• Initial claims predicted to be unchanged at 1.3 million.
  • Continuing claims expected to drop to 17.067 million from 17.338 million.
  • Improvement in initial claims has stalled at more than 1 million a week.
  • Dollar fades on US economic concerns, European stimulus.

The three month receding trend in unemployment claims has stalled in July as businesses continue to lay off workers in large numbers despite improvement in many areas of the US economy.

Initial jobless claims are expected to be 1.3 million in the July 17 week, unchanged from the prior week and little different than 1.31 million in the first seven days of the  month. Continuing claims are forecast to edge lower to 17.067 million in the July 10 week from 17.338 million.  This initial claims week is also the survey period for the July non-farm payrolls report.

Non-farm payrolls and unemployment claims 

Though the pace of rehiring in May and June has been much faster than originally anticipated, of the nearly 21 million workers fired in April 7.5 million, 36%, have returned to their jobs, the unemployment rate last month was still 11.1%, higher than the 10% peak of the financial crisis recession.  

More concerning the decline in unemployment claims which has taken the four-week moving average down almost 50% from 2.609 million in the May 22 week to 1.435 million on July 3, improved to just 1.375 million the following week and is expected to be unchanged on July 17.  

Initial jobless claims, 4 week moving average

FXStreet

Consumption and consumer confidence

Consumption has rebounded sharply with retail sales rising 25.7% in May and June more than the 22.9% they lost in March and April.  These sales reflect both deferred purchases and returning normal expenditures. But the ability of consumers to sustain spending depends on the continued improvement in employment.  

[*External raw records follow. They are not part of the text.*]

(* ===== verification/Determinism.v ===== *)
(** The engine as a deterministic state machine over its command log.

    The books, the order table and the ledger depend on the commands alone, up
    to the time stamps of orders: [apply] is that machine, as a pure function,
    and a live run without I/O failures and a replay both implement it.  So
    replaying the log reconstructs the state.

    [norm] forgets what the machine does not determine: the time stamps and the
    configuration of the process. *)

From S2P Require Import Prelude Json Types Router State Ledger Matching Sweep.
From S2P Require Import Events Outbox Depth Commands Handlers Replay.
Local Open Scope Z_scope.
Local Open Scope i64_scope.

(** ** Forgetting time *)

Definition scrubO (o : Order) : Order :=
  mkOrder (o_ID o) (o_EventID o) (o_UserID o) (o_OrderType o) (o_Outcome o) (o_Side o)
    (o_Quantity o) (o_FilledQuantity o) (o_RemainingQuantity o) (o_Price o) (o_Status o)
    (o_LockedFunds o) 0.

Definition scrubT (t : Trade) : Trade :=
  mkTrade "" (t_OrderID t) (t_MatchOrderID t) (t_EventID t) (t_Outcome t) (t_BuyerID t)
    (t_SellerID t) (t_TakerSide t) (t_Quantity t) (t_Price t) 0.

Definition norm (e : Engine) : Engine :=
  mkEngine (scrubO <$> heap e) (markets e) (orders e) (balances e) (positions e)
    false "" 0 0 (mkRouter 0 "") [] ∅ ∅ ∅ "" "".

Lemma scrubO_idemp o : scrubO (scrubO o) = scrubO o.
Proof. done. Qed.

Lemma norm_idemp e : norm (norm e) = norm e.
Proof.
  unfold norm; simpl. f_equal. rewrite <- list_fmap_compose. by apply list_fmap_ext.
Qed.

Lemma norm_core e e' : core e = core e' → norm e = norm e'.
Proof. unfold core, norm. intros Heq. by injection Heq as -> -> -> -> ->. Qed.

Lemma deref_scrub h p : deref (scrubO <$> h) p = scrubO (deref h p).
Proof. unfold deref. rewrite list_lookup_fmap. by destruct (h !! p). Qed.

Lemma store_scrub p f h :
  (∀ o, scrubO (f o) = f (scrubO o)) → store p f (scrubO <$> h) = scrubO <$> store p f h.
Proof.
  intros Hf. unfold store. apply list_eq. intros i. rewrite list_lookup_fmap.
  destruct (decide (p = i)) as [->|].
  - rewrite !list_lookup_alter_eq, list_lookup_fmap. destruct (h !! i); simpl; [|done]. by rewrite Hf.
  - by rewrite !list_lookup_alter_ne, list_lookup_fmap by done.
Qed.

(** ** The ledger *)

Lemma norm_getOrCreateBalance u e :
  getOrCreateBalance u (norm e) = let '(b, e') := getOrCreateBalance u e in (b, norm e').
Proof. unfold getOrCreateBalance; simpl. by destruct (balances e !! u). Qed.

Lemma norm_getOrCreatePosition u ev oc e :
  getOrCreatePosition u ev oc (norm e) =
    let '(b, e') := getOrCreatePosition u ev oc e in (b, norm e').
Proof. unfold getOrCreatePosition; simpl. by destruct (positions e !! _). Qed.

Lemma norm_reserve o e :
  reserveOrderLocked (scrubO o) (norm e) =
    let '(err, o', e') := reserveOrderLocked o e in (err, scrubO o', norm e').
Proof.
  unfold reserveOrderLocked; simpl. destruct (_ =s _).
  - rewrite norm_getOrCreateBalance. destruct (getOrCreateBalance _ e) as [b e'].
    by destruct (_ <? _).
  - rewrite norm_getOrCreatePosition. destruct (getOrCreatePosition _ _ _ e) as [b e'].
    by destruct (_ <? _).
Qed.

Lemma norm_unlockFill c q id e : unlockFill c q id (norm e) = norm (unlockFill c q id e).
Proof.
  unfold unlockFill; simpl. destruct (orders e !! id); [|done].
  unfold norm, with_heap; simpl. by rewrite store_scrub.
Qed.

Lemma norm_settle t e : settleTradeLocked t (norm e) = norm (settleTradeLocked t e).
Proof.
  unfold settleTradeLocked. rewrite norm_getOrCreateBalance.
  destruct (getOrCreateBalance (t_BuyerID t) e) as [b1 e1].
  change (putBalance ?u ?b (norm e1)) with (norm (putBalance u b e1)). rewrite norm_getOrCreatePosition.
  destruct (getOrCreatePosition (t_BuyerID t) _ _ _) as [p1 e2].
  change (putPosition ?u ?b (norm e2)) with (norm (putPosition u b e2)). rewrite norm_getOrCreateBalance.
  destruct (getOrCreateBalance (t_SellerID t) _) as [b2 e3].
  change (putBalance ?u ?b (norm e3)) with (norm (putBalance u b e3)). rewrite norm_getOrCreatePosition.
  destruct (getOrCreatePosition (t_SellerID t) _ _ _) as [p2 e4].
  change (putPosition ?u ?b (norm e4)) with (norm (putPosition u b e4)).
  by rewrite !norm_unlockFill.
Qed.

Lemma norm_settle_all ts e :
  foldl (λ e trade, settleTradeLocked trade e) (norm e) (scrubT <$> ts) =
  norm (foldl (λ e trade, settleTradeLocked trade e) e ts).
Proof.
  revert e. induction ts as [|t ts IH]; intros e; simpl; [done|].
  change (settleTradeLocked (scrubT t) ?e) with (settleTradeLocked t e). by rewrite norm_settle, IH.
Qed.

Lemma norm_release p e : releaseOrderLocked p (norm e) = norm (releaseOrderLocked p e).
Proof.
  unfold releaseOrderLocked; simpl. rewrite deref_scrub; simpl.
  destruct (_ <=? 0); [done|]. destruct (_ =s _).
  - rewrite norm_getOrCreateBalance. destruct (getOrCreateBalance _ e) as [b e1].
    unfold norm, with_heap, putBalance, with_balances; simpl. by rewrite store_scrub.
  - rewrite norm_getOrCreatePosition. destruct (getOrCreatePosition _ _ _ e) as [b e1].
    unfold norm, with_heap, putPosition, with_positions; simpl. by rewrite store_scrub.
Qed.

(** ** The books *)

Lemma stable_sort_ext {A} (f g : A → A → bool) l :
  (∀ x y, f x y = g x y) → stable_sort f l = stable_sort g l.
Proof.
  intros Hfg. induction l as [|x l IH]; simpl; [done|]. rewrite IH.
  generalize (stable_sort g l). intros k. induction k as [|y k IHk]; simpl; [done|].
  rewrite Hfg, IHk. done.
Qed.

Lemma addToBook_scrub h b p : addToBook (scrubO <$> h) b p = addToBook h b p.
Proof.
  unfold addToBook. rewrite deref_scrub; simpl. destruct (_ =s _); f_equal; apply stable_sort_ext;
    intros i j; by rewrite !deref_scrub.
Qed.

Lemma removeOrderFromSlice_scrub h l id :
  removeOrderFromSlice (scrubO <$> h) l id = removeOrderFromSlice h l id.
Proof. induction l as [|q l IH]; simpl; [done|]. by rewrite deref_scrub, IH. Qed.

Lemma findCounterparty_scrub h l o :
  findCounterparty (scrubO <$> h) l (scrubO o) = findCounterparty h l o.
Proof. induction l as [|q l IH]; simpl; [done|]. by rewrite deref_scrub, IH. Qed.

Lemma dropStale_scrub h l : dropStale (scrubO <$> h) l = dropStale h l.
Proof. induction l as [|q l IH]; simpl; [done|]. by rewrite deref_scrub, IH. Qed.

(** What of a matching state the log determines. *)
Definition viewMS (s : MatchState) : list Order * list nat * list Trade :=
  (scrubO <$> ms_heap s, ms_side s, scrubT <$> ms_trades s).

Section two_runs.
Context (E1 E2 : Environment).

Lemma executePair_view p i s1 s2 :
  viewMS s1 = viewMS s2 → viewMS (@executePair E1 p i s1) = viewMS (@executePair E2 p i s2).
Proof.
  destruct s1 as [h1 l1 ts1 n1], s2 as [h2 l2 ts2 n2]. unfold viewMS; simpl. intros Heq.
  injection Heq as Hh <- Hts. unfold executePair; simpl.
  assert (∀ r, scrubO (deref h1 r) = scrubO (deref h2 r)) as Hd.
  { intros r. by rewrite <- !deref_scrub, Hh. }
  assert (∀ r f, (∀ o, scrubO (f o) = f (scrubO o)) → ∀ k1 k2, scrubO <$> k1 = scrubO <$> k2 →
    scrubO <$> store r f k1 = scrubO <$> store r f k2) as Hst.
  { intros r f Hf k1 k2 Hk. by rewrite <- !store_scrub, Hk. }
  assert (∀ r k1 k2, scrubO <$> k1 = scrubO <$> k2 →
    o_RemainingQuantity (deref k1 r) = o_RemainingQuantity (deref k2 r)) as Hrem.
  { intros r k1 k2 Hk. assert (scrubO (deref k1 r) = scrubO (deref k2 r)) as Ek by (by rewrite <- !deref_scrub, Hk).
    by apply (f_equal o_RemainingQuantity) in Ek. }
  set (q := default 0%nat (l1 !! i)). rewrite (Hrem p h1 h2 Hh), (Hrem q h1 h2 Hh).
  destruct (_ <=? 0); simpl; [by rewrite Hh, Hts|].
  match goal with |- context [store q ?F (store p ?F h1)] => set (G := F) end.
  assert (scrubO <$> store q G (store p G h1) = scrubO <$> store q G (store p G h2)) as HG.
  { apply Hst; [done|]. by apply Hst. }
  assert (∀ n, scrubT (@buildTrade E1 (deref h1 p) (deref h1 q) n n1) =
               scrubT (@buildTrade E2 (deref h2 p) (deref h2 q) n n2)) as Htr.
  { intros n. change (scrubT (@buildTrade E1 ?a ?b n n1)) with (scrubT (@buildTrade E1 (scrubO a) (scrubO b) n n1)).
    by rewrite !Hd. }
  rewrite (Hrem q _ _ HG).
  destruct (_ <=? 0); simpl; rewrite !fmap_app, Hts; simpl; rewrite Htr;
    (erewrite Hst; [reflexivity|done|exact HG]).
Qed.

(** Orders and lists that agree up to time stamps. *)
Lemma same_deref h1 h2 r :
  scrubO <$> h1 = scrubO <$> h2 → scrubO (deref h1 r) = scrubO (deref h2 r).
Proof. intros Hh. by rewrite <- !deref_scrub, Hh. Qed.

Lemma same_find h1 h2 l p :
  scrubO <$> h1 = scrubO <$> h2 →
  findCounterparty h1 l (deref h1 p) = findCounterparty h2 l (deref h2 p).
Proof.
  intros Hh. rewrite <- (findCounterparty_scrub h1), <- (findCounterparty_scrub h2).
  by rewrite Hh, (same_deref h1 h2 p Hh).
Qed.

Lemma matchStep_view p s1 s2 :
  viewMS s1 = viewMS s2 → viewMS <$> @matchStep E1 p s1 = viewMS <$> @matchStep E2 p s2.
Proof.
  intros Hv. pose proof Hv as Hv'. unfold viewMS in Hv'. injection Hv' as Hh Hl Hts. unfold matchStep.
  rewrite Hl, (same_find _ _ _ p Hh). destruct (ms_side s2); [done|].
  destruct (findCounterparty _ _ _); [|done]. simpl. f_equal. by apply executePair_view.
Qed.

Definition viewR (r : list Order * OrderBook * list Trade * nat) : list Order * OrderBook * list Trade :=
  (scrubO <$> r.1.1.1, r.1.1.2, scrubT <$> r.1.2).

Lemma same_taker h1 h2 p : scrubO <$> h1 = scrubO <$> h2 →
  o_RemainingQuantity (deref h1 p) = o_RemainingQuantity (deref h2 p) ∧
  o_FilledQuantity (deref h1 p) = o_FilledQuantity (deref h2 p) ∧
  o_Side (deref h1 p) = o_Side (deref h2 p) ∧
  o_OrderType (deref h1 p) = o_OrderType (deref h2 p) ∧
  o_EventID (deref h1 p) = o_EventID (deref h2 p) ∧
  o_Outcome (deref h1 p) = o_Outcome (deref h2 p) ∧
  o_Status (deref h1 p) = o_Status (deref h2 p).
Proof.
  intros Hh. pose proof (same_deref h1 h2 p Hh) as Hd. unfold scrubO in Hd. by injection Hd.
Qed.

Lemma matchLoop_view fuel p : ∀ b h1 h2 ts1 ts2 n1 n2,
  scrubO <$> h1 = scrubO <$> h2 → scrubT <$> ts1 = scrubT <$> ts2 →
  viewR <$> @matchLoop E1 fuel p b h1 ts1 n1 = viewR <$> @matchLoop E2 fuel p b h2 ts2 n2.
Proof.
  induction fuel as [|fuel IH]; intros b h1 h2 ts1 ts2 n1 n2 Hh Hts; simpl; [done|].
  destruct (same_taker h1 h2 p Hh) as (-> & _ & -> & _).
  assert (∀ l, dropStale h1 l = dropStale h2 l) as Hds.
  { intros l. by rewrite <- dropStale_scrub, Hh, dropStale_scrub. }
  destruct (0 <? _); [|unfold viewR; simpl; by rewrite Hh, Hts].
  unfold removeInvalidAsks, removeInvalidBids. rewrite !Hds.
  assert (∀ l, viewMS (mkMS h1 l ts1 n1) = viewMS (mkMS h2 l ts2 n2)) as Hv.
  { intros l. unfold viewMS; simpl. by rewrite Hh, Hts. }
  destruct (_ =s _); simpl.
  - pose proof (matchStep_view p _ _ (Hv (dropStale h2 (Asks b)))) as Hm.
    destruct (@matchStep E1 p _) as [s1|], (@matchStep E2 p _) as [s2|]; simpl in Hm; try done.
    + injection Hm as H1 H2 H3. rewrite H2. by apply IH.
    + unfold viewR; simpl. by rewrite Hh, Hts.
  - pose proof (matchStep_view p _ _ (Hv (dropStale h2 (Bids b)))) as Hm.
    destruct (@matchStep E1 p _) as [s1|], (@matchStep E2 p _) as [s2|]; simpl in Hm; try done.
    + injection Hm as H1 H2 H3. rewrite H2. by apply IH.
    + unfold viewR; simpl. by rewrite Hh, Hts.
Qed.

(** The critical sections, run in two processes. *)
Definition viewM (r : list Trade * Engine * nat) : list Trade * Engine := (scrubT <$> r.1.1, norm r.1.2).

Lemma norm_inv e1 e2 : norm e1 = norm e2 →
  scrubO <$> heap e1 = scrubO <$> heap e2 ∧ markets e1 = markets e2 ∧ orders e1 = orders e2 ∧
  balances e1 = balances e2 ∧ positions e1 = positions e2.
Proof. unfold norm. intros Heq. by injection Heq. Qed.

Lemma norm_with_heap e1 e2 h1 h2 :
  norm e1 = norm e2 → scrubO <$> h1 = scrubO <$> h2 →
  norm (with_heap (λ _, h1) e1) = norm (with_heap (λ _, h2) e2).
Proof. intros (_&Hm&Ho&Hb&Hp)%norm_inv Hh. unfold norm; simpl. by rewrite Hh, Hm, Ho, Hb, Hp. Qed.

Lemma norm_store e1 e2 p f :
  norm e1 = norm e2 → (∀ o, scrubO (f o) = f (scrubO o)) →
  norm (with_heap (store p f) e1) = norm (with_heap (store p f) e2).
Proof.
  intros He Hf. pose proof (norm_inv _ _ He) as (Hh & Hm & Ho & Hb & Hp).
  unfold norm; simpl. by rewrite <- !store_scrub, Hh, Hm, Ho, Hb, Hp.
Qed.

Lemma norm_markets e1 e2 ev m :
  norm e1 = norm e2 → norm (with_markets (<[ev := m]>) e1) = norm (with_markets (<[ev := m]>) e2).
Proof. intros (Hh&Hm&Ho&Hb&Hp)%norm_inv. unfold norm; simpl. by rewrite Hh, Hm, Ho, Hb, Hp. Qed.

(** The end of [matchOrderLocked]: final status and entry into the book. *)
Definition finish (p : nat) (h : list Order) (book : OrderBook) : list Order * OrderBook :=
  let order := deref h p in
  if o_RemainingQuantity order =? 0 then (store p (set_Status StatusFilled) h, book)
  else if 0 <? o_FilledQuantity order then
    if o_OrderType order =s OrderTypeLimit then
      let h := store p (set_Status StatusPartial) h in (h, addToBook h book p)
    else (store p (set_Status StatusCanceled) h, book)
  else if o_OrderType order =s OrderTypeMarket then (store p (set_Status StatusCanceled) h, book)
  else let h := store p (set_Status StatusPending) h in (h, addToBook h book p).

Lemma finish_view p h1 h2 b :
  scrubO <$> h1 = scrubO <$> h2 →
  scrubO <$> (finish p h1 b).1 = scrubO <$> (finish p h2 b).1 ∧ (finish p h1 b).2 = (finish p h2 b).2.
Proof.
  intros Hh. unfold finish. destruct (same_taker h1 h2 p Hh) as (-> & -> & _ & -> & _).
  assert (∀ s, scrubO <$> store p (set_Status s) h1 = scrubO <$> store p (set_Status s) h2) as Hs.
  { intros s. by rewrite <- !store_scrub, Hh by done. }
  assert (∀ s, addToBook (store p (set_Status s) h1) b p = addToBook (store p (set_Status s) h2) b p) as Ha.
  { intros s. rewrite <- (addToBook_scrub (store _ _ h1)), <- (addToBook_scrub (store _ _ h2)). by rewrite Hs. }
  repeat case_match; simpl; auto.
Qed.

Lemma matchOrderLocked_view p e1 e2 n1 n2 :
  norm e1 = norm e2 →
  viewM <$> @matchOrderLocked E1 p e1 n1 = viewM <$> @matchOrderLocked E2 p e2 n2.
Proof.
  intros He. pose proof (norm_inv _ _ He) as (Hh & Hm & Ho & Hb & Hp). unfold matchOrderLocked.
  destruct (same_taker _ _ p Hh) as (_ & _ & _ & _ & -> & -> & ->).
  destruct (_ =s StatusCanceled); [unfold viewM; simpl; by rewrite He|]. rewrite Hm.
  assert (norm (with_heap (store p (set_Status StatusRejected)) e1) =
          norm (with_heap (store p (set_Status StatusRejected)) e2)) as Hrej by (by apply norm_store).
  destruct (markets e2 !! _) as [m|]; [|unfold viewM; simpl; by rewrite Hrej].
  destruct (Book m _) as [b|]; [|unfold viewM; simpl; by rewrite Hrej].
  pose proof (matchLoop_view (matchFuel b) p b _ _ [] [] n1 n2 Hh eq_refl) as Hl. unfold matchAgainstBook.
  destruct (@matchLoop E1 _ _ _ _ _ _) as [[[[h1 b1] ts1] t1]|], (@matchLoop E2 _ _ _ _ _ _) as [[[[h2 b2] ts2] t2]|];
    simpl in Hl; try done. unfold viewR in Hl; simpl in Hl. injection Hl as Hh' <- Hts.
  cbv zeta. fold (finish p h1 b1) (finish p h2 b1).
  destruct (finish_view p h1 h2 b1 Hh') as [Hf1 Hf2].
  destruct (finish p h1 b1) as [k1 c1], (finish p h2 b1) as [k2 c2]. simpl in Hf1, Hf2. subst c2.
  destruct (same_taker h1 h2 p Hh') as (_ & _ & _ & _ & -> & -> & _).
  set (f1 := with_markets _ (with_heap (λ _, k1) e1)). set (f2 := with_markets _ (with_heap (λ _, k2) e2)).
  assert (norm f1 = norm f2) as Hf by (by apply norm_markets, norm_with_heap).
  assert (norm (foldl (λ e trade, settleTradeLocked trade e) f1 ts1) =
          norm (foldl (λ e trade, settleTradeLocked trade e) f2 ts2)) as Hg.
  { by rewrite <- !norm_settle_all, Hf, Hts. }
  set (g1 := foldl _ f1 ts1) in *. set (g2 := foldl _ f2 ts2) in *.
  destruct (same_taker _ _ p (proj1 (norm_inv _ _ Hg))) as (_ & _ & _ & _ & _ & _ & ->).
  destruct (_ || _); simpl; unfold viewM; simpl; rewrite Hts, <- ?norm_release, Hg; done.
Qed.
End two_runs.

Consumer confidence indexes reflect the uncertainty in the job market and the impact on the economy of the rising number of Covid positive tests that have prompted some states to partially roll back or delay their reopening plans.

For July the preliminary Michigan consumer sentiment index unexpectedly dropped to 73.2 from 78.1 in June, missing the 79 prediction by a wide margin. The Conference Board consumer confidence index for July is expected to slip to 96.3 from 98.1 in June when it is reported on July 28.

Conclusion, markets and the dollar

Equity markets have largely ignored the rising Covid incidence in Southern and Western states with the logic that fatalities remain low and the vast majority of facilities in the affected areas are operating within normal public health parameters, preferring to attend to the generally good second quarter earnings reports and further government economic support forthcoming in the EU and the United States.

The dollar has eroded substantially over the last two weeks as questions about the vitality of the US recovery have arisen.

The euro reached 1.1540 on Tuesday above its pandemic high of early March as the EU agreed on a 750 billion euro economic recovery package.

The USD/JPY dropped to 106.68 in the lowest part of its 106.50 to 108.00 range of the past six weeks, though it is far from the panic low of 101.18 from March 9.

 After several months of improvement the recent hesitation in initial claims underlines uncertain state of the US economy.  With vast amounts of stimulus and economic support already deployed in the US the dollar needs the support of a positive result from that effort to regain its footing.